Your objective » Please copy each line of the records below that holds the word "printed".

Records supplied »
····················

Definition escape_handle_event (e : Event) (g : Game) : Game :=
  if decide (ev_key e = 27)
  then set_game_state (GameState.mk (GameState.mode (game_state g)) false) g
  else g.

Definition sample_format_seconds (v : Qc) : string := pretty (Qfloor (this v)) +:+ "s".
Definition sample_text_width (f : Font) (text : string) : Z := 12 * Z.of_nat (String.length text).

(** ** The entry point and the trace of a run *)

(** What one executed tick contributes to the log of dispatched calls: a
    [handle_event] per event that is not a quit event, in queue order, then
    [update], [render] and [pygame.display.update]. *)
Definition tick_calls (t : Tick) : list Call :=
  (CallHandleEvent <$> filter (λ e, ev_type e ≠ pygame_QUIT) (event_queue t))
  ++ [CallUpdate (Q2Qc (clock_tick t # 1000)); CallRender; CallDisplayUpdate].

(** [main]: construct the game, then run it.  An exception raised by the
    constructor leaves [main] before the loop is entered. *)
Definition main (cfg : Config) (pg : Pygame) (gs : GameState.t) (stored : ScoreManager.t)
    (handle_event : Event → Game → Game) (update : Qc → Game → Game)
    (render : Game → Game) (script : list Tick) : Completion Outcome :=
  match __init__ cfg pg gs stored with
  | (game, Returned _) => Returned (run handle_event update render script game)
  | (_, Raised e) => Raised e
  end.

(** pygame in which loading the background fails with an exception that is
    neither [pygame.error] nor [FileNotFoundError]. *)
Definition sample_pygame_denied : Pygame :=
  mkPygame (λ path, Raised (OtherException "PermissionError"))
           (λ s, Returned s)
           (λ s size, Returned (mkSurface size (surf_content s))).

(** * The build scripts: [create_icon.py] and [build_game.py]

    Both scripts act on the working directory and the terminal.  A [Shell] is
    the set of paths that exist (relative to the working directory, with [/]
    between components), the lines printed so far and the commands handed to
    [subprocess.run] so far.  File-system calls are taken to succeed on the
    paths the scripts expect (a directory where [shutil.rmtree] is called, a
    file where [os.remove] is). *)

Record Shell := mkShell {
  files : gset string;
  printed : list string;
  launched : list (list string)
}.

Definition sh_print (line : string) (sh : Shell) : Shell :=
  mkShell (files sh) (printed sh ++ [line]) (launched sh).

Definition sh_write (path : string) (sh : Shell) : Shell :=
  mkShell ({[path]} ∪ files sh) (printed sh) (launched sh).

Definition sh_launch (cmd : list string) (sh : Shell) : Shell :=
  mkShell (files sh) (printed sh) (launched sh ++ [cmd]).

(** [os.path.exists(path)] *)
Definition path_exists (path : string) (sh : Shell) : bool :=
  bool_decide (path ∈ files sh).

(** [path] is [dir] itself or lies below it. *)
Definition inside (dir path : string) : Prop :=
  path = dir ∨ String.prefix (dir +:+ "/") path = true.

Global Instance inside_dec (dir path : string) : Decision (inside dir path).
Proof. unfold inside. apply _. Defined.

(** [shutil.rmtree(dir)] and [os.remove(path)] *)
Definition rmtree (dir : string) (sh : Shell) : Shell :=
  mkShell (filter (λ p, ¬ inside dir p) (files sh)) (printed sh) (launched sh).

Definition os_remove (path : string) (sh : Shell) : Shell :=
  mkShell (files sh ∖ {[path]}) (printed sh) (launched sh).

(** The line feed inside a printed text. *)
Definition newline : string :=
  String (Ascii.Ascii false true false true false false false false) "".

(** [s * n] on strings. *)
Fixpoint string_times (s : string) (n : nat) : string :=
  match n with
  | O => ""
  | S n => s +:+ string_times s n
  end.

Module CreateIcon.

(** What becomes of the conversion with Pillow: [from PIL import Image]
    raises [ImportError]; the ICO file is written; or [Image.open] or
    [img.save] raises another exception, which the script does not catch,
    with or without an ICO file left behind. *)
Inductive Pillow :=
| PillowMissing
| PillowConverts
| PillowFails (e : Exn) (ico_left : bool).

(** What the script does not control: whether pygame can be imported and
    draws and saves the PNG ([Some e]: it raises [e] before anything is
    written or printed), and Pillow. *)
Record Env := mkEnv {
  pygame_error : option Exn;
  pillow : Pillow
}.

Definition leaves_ico (p : Pillow) : bool :=
  match p with
  | PillowMissing => false
  | PillowConverts => true
  | PillowFails _ ico_left => ico_left
  end.

(** The script: it draws the icon (the pixels are not modelled), saves it as
    PNG and, when Pillow can be imported, converts it to an ICO file. *)
Definition script (env : Env) (sh : Shell) : Shell * Completion unit :=
  match pygame_error env with
  | Some e => (sh, Raised e)
  | None =>
      let sh := sh_write "game_icon.png" sh in
      let sh := sh_print "Icon created as 'game_icon.png'" sh in
      let sh := sh_print "To convert to .ico format for Windows:" sh in
      let sh := sh_print
        "You can use online converters or install Pillow and use the conversion script below."
        sh in
      match pillow env with
      | PillowConverts =>
          let sh := sh_write "game_icon.ico" sh in
          (sh_print "Successfully created 'game_icon.ico' with multiple sizes!" sh,
           Returned tt)
      | PillowMissing =>
          let sh := sh_print (newline +:+ "To create .ico file, install Pillow:") sh in
          let sh := sh_print "pip install Pillow" sh in
          (sh_print "Then run this script again." sh, Returned tt)
      | PillowFails e ico_left =>
          ((if ico_left then sh_write "game_icon.ico" sh else sh), Raised e)
      end
  end.

End CreateIcon.

Module BuildGame.

(** How [subprocess.run(cmd, check=True, ...)] ends: the process ran and
    exited with status 0, it ran and exited with another status
    ([CalledProcessError], carrying its standard error), or it could not be
    started (for instance [FileNotFoundError] when the program is missing). *)
Inductive Finished :=
| Completed
| CalledProcessError (stderr : string)
| LaunchError (e : Exn).

(** What the scripts do not control: [sys.executable], what the icon script
    meets when it runs, and what PyInstaller does with a command line in a
    working directory. *)
Record Tools := mkTools {
  python : string;
  icon_env : CreateIcon.Env;
  pyinstaller : list string → gset string → Finished * gset string
}.

Definition base_cmd : list string :=
  [ "pyinstaller"; "--onefile"; "--windowed"; "--icon=game_icon.ico";
    "--name=Dodging_Simulator"; "--distpath=./dist"; "--workpath=./build";
    "--specpath=./"; "game_main.py" ].

Definition data_dirs : list string := ["assets"; "Dodging_Simulator"].

(** The loop over [data_dirs]: [cmd.extend] for each directory that exists. *)
Definition add_data (sh : Shell) (cmd : list string) : list string :=
  foldl (λ cmd data_dir,
           if path_exists data_dir sh
           then cmd ++ ["--add-data"; data_dir +:+ ";" +:+ data_dir]
           else cmd)
        cmd data_dirs.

····················

Exercise output »
    between components), the lines printed so far and the commands handed to
  printed : list string;
  mkShell (files sh) (printed sh ++ [line]) (launched sh).
  mkShell ({[path]} ∪ files sh) (printed sh) (launched sh).
  mkShell (files sh) (printed sh) (launched sh ++ [cmd]).
  mkShell (filter (λ p, ¬ inside dir p) (files sh)) (printed sh) (launched sh).
  mkShell (files sh ∖ {[path]}) (printed sh) (launched sh).
(** The line feed inside a printed text. *)
    written or printed), and Pillow. *)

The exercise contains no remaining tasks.